Bolsonaro, whose trademark pose at rallies is a “guns up” gesture with both hands to make them resemble pistols, says he would encourage police to kill suspected drug gang members and other armed criminals with abandon.

He has openly praised Brazil’s military dictatorship and in the past said it should have killed more people.

In casting his vote on the floor of Congress for the 2016 impeachment of former President Dilma Rousseff, he dedicated his ballot to the military regime figure who oversaw the prison where Rousseff was jailed for three years and brutally tortured.

Bolsonaro faces trial before the Supreme Court for speech that prosecutors said incited hate and rape. He has called the charges politically motivated.

Political violence is rampant in Brazil at the local level.

For instance, in the months before 2016 city council elections in Baixada Fluminense, a hardscrabble region the size of Denmark that surrounds Rio de Janeiro, at least 13 politicians or candidates were murdered before ballots were cast.

Earlier this year, Marielle Franco, a Rio city councilwoman who was an outspoken critic of police violence against slum residents, was assassinated.

But violence against national political figures, even in the extremely heated political climate that has engulfed Brazil in recent years, is rare.

The Federal Police said in a statement that it had officers escorting Bolsonaro at the time of the knife attack and the “aggressor” was caught in the act. It said the circumstances were being investigated.

Local police in Juiz de Fora confirmed to Reuters that a suspect was in custody, but they did not identify him.

“We do not know if it was politically motivated,” Corporal Vitor Albuquerque, a spokesman for the local police, said by telephone.

TV images showed Bolsonaro being carried on someone’s shoulders in the middle of a crushing crowd of cheering supporters on one of the city’s main streets when a knife was seen raised above heads just before it plunged into the candidate’s body.

The pictures show Bolsonaro appearing to scream in pain, then falling backward into the arms of those around him. It took a few moments for the crowd to realize what occurred, but they quickly rushed the candidate out of the street.

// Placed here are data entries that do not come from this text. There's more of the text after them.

(** * corpusama: storage, staleness, crawl and vertical formatting

    A shallow embedding of the parts of the repository that carry its
    invariants:

    - [datamgr/database/database.py]   ([Module Database])
    - [corpusama/corpus/vertical.py]   ([Module Vertical])
    - [corpusama/source/reliefweb.py]  ([Module ReliefWeb])

    Python objects are modelled by explicit state passing: a computation of
    type [M S A] runs on a state [S], may raise a Python exception and leaves
    the state it reached behind, whether it returned or raised. *)

From Stdlib Require Import ZArith Lia Ascii.
From stdpp Require Import base option list strings pretty gmap.

Open Scope string_scope.
Open Scope list_scope.
Open Scope nat_scope.

(** ** Python values, exceptions and the state-and-exception monad *)

Module Py.

(** The values a dataframe cell or a JSON response can hold. *)
#[warnings="-register-all"]
Inductive value :=
  | VNone
  | VNaN
  | VBool (b : bool)
  | VInt (z : Z)
  | VStr (s : string)
  | VList (l : list value)
  | VDict (d : list (string * value)).

(** [isinstance(v, dict)] *)
Definition is_dict (v : value) : bool :=
  match v with VDict _ => true | _ => false end.

(** The exceptions the modelled code can raise. *)
Inductive exn :=
  | KeyError (key : string)
  | ValueError (msg : string)
  | UserWarning (msg : string)
  | OperationalError (msg : string)
  | ProgrammingError (msg : string)
  | InterfaceError (msg : string)
  | UndefinedVariableError (name : string)
  | IndexError
  | AttributeError (msg : string)
  | TypeError (msg : string)
  | QuotaError
  | RequestError (msg : string)
  | OutOfFuel.

Inductive result (A : Type) :=
  | Ok (a : A)
  | Raise (e : exn).
Arguments Ok {A} a.
Arguments Raise {A} e.

Definition is_ok {A} (r : result A) : bool :=
  match r with Ok _ => true | Raise _ => false end.

(** A method of an object with state [S]: the state survives an exception. *)
Definition M (S A : Type) : Type := S → result A * S.

Definition ret {S A} (a : A) : M S A := λ s, (Ok a, s).
Definition raise {S A} (e : exn) : M S A := λ s, (Raise e, s).
Definition bind {S A B} (m : M S A) (k : A → M S B) : M S B :=
  λ s, match m s with
       | (Ok a, s') => k a s'
       | (Raise e, s') => (Raise e, s')
       end.
Definition get {S} : M S S := λ s, (Ok s, s).
Definition put {S} (s : S) : M S unit := λ _, (Ok tt, s).
Definition modify {S} (f : S → S) : M S unit := λ s, (Ok tt, f s).
Definition lift {S A} (r : result A) : M S A := λ s, (r, s).

(** The state a call leaves behind, and what it returned or raised. *)
Definition exec {S A} (m : M S A) (s : S) : S := (m s).2.
Definition outcome {S A} (m : M S A) (s : S) : result A := (m s).1.

(** [for x in l: body(x)] *)
Fixpoint for_each {S A} (l : list A) (body : A → M S unit) : M S unit :=
  match l with
  | [] => ret tt
  | x :: l' => bind (body x) (λ _, for_each l' body)
  end.

(** [[f(x) for x in l]] *)
Fixpoint map_M {S A B} (f : A → M S B) (l : list A) : M S (list B) :=
  match l with
  | [] => ret []
  | x :: l' =>
      bind (f x) (λ y, bind (map_M f l') (λ ys, ret (y :: ys)))
  end.

(** A method of a part [T] of the object, run on the object. *)
Definition zoom {S T A} (part : S → T) (update : T → S → S) (m : M T A) : M S A :=
  λ s, let (r, t) := m (part s) in (r, update t s).

(** The same loop for a pure, fallible body: the first raise ends it. *)
Fixpoint map_result {A B} (f : A → result B) (l : list A) : result (list B) :=
  match l with
  | [] => Ok []
  | x :: l' =>
      match f x with
      | Raise e => Raise e
      | Ok y => match map_result f l' with
                | Raise e => Raise e
                | Ok ys => Ok (y :: ys)
                end
      end
  end.

(** [within R E m]: from every state, [m] ends in a state related to it by
    [R], and raises only exceptions in [E]. *)
Definition within {S A} (R : S → S → Prop) (E : exn → Prop) (m : M S A) : Prop :=
  ∀ s, R s (m s).2 ∧ ∀ e, (m s).1 = Raise e → E e.

End Py.
Import Py.

Declare Scope py_scope.
Delimit Scope py_scope with py.
Notation "'let!' x ':=' m 'in' k" := (bind m (λ x, k))
  (at level 10, x name, m at level 100, k at level 200) : py_scope.
Notation "'do!' m 'in' k" := (bind m (λ _, k))
  (at level 10, m at level 100, k at level 200) : py_scope.
Open Scope py_scope.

Fernando Haddad, who will likely be the leftist Workers Party presidential candidate, said the stabbing was a “shame” and a “horror.”

President Michel Temer and Bolsonaro’s electoral rivals Ciro Gomes, Marina Silva, and Geraldo Alckmin all expressed outrage at the attack.

Brazil’s stocks and currency extended gains after the stabbing as traders bet the incident could boost support for Bolsonaro, who has tapped a University of Chicago-trained banker as his main economic adviser.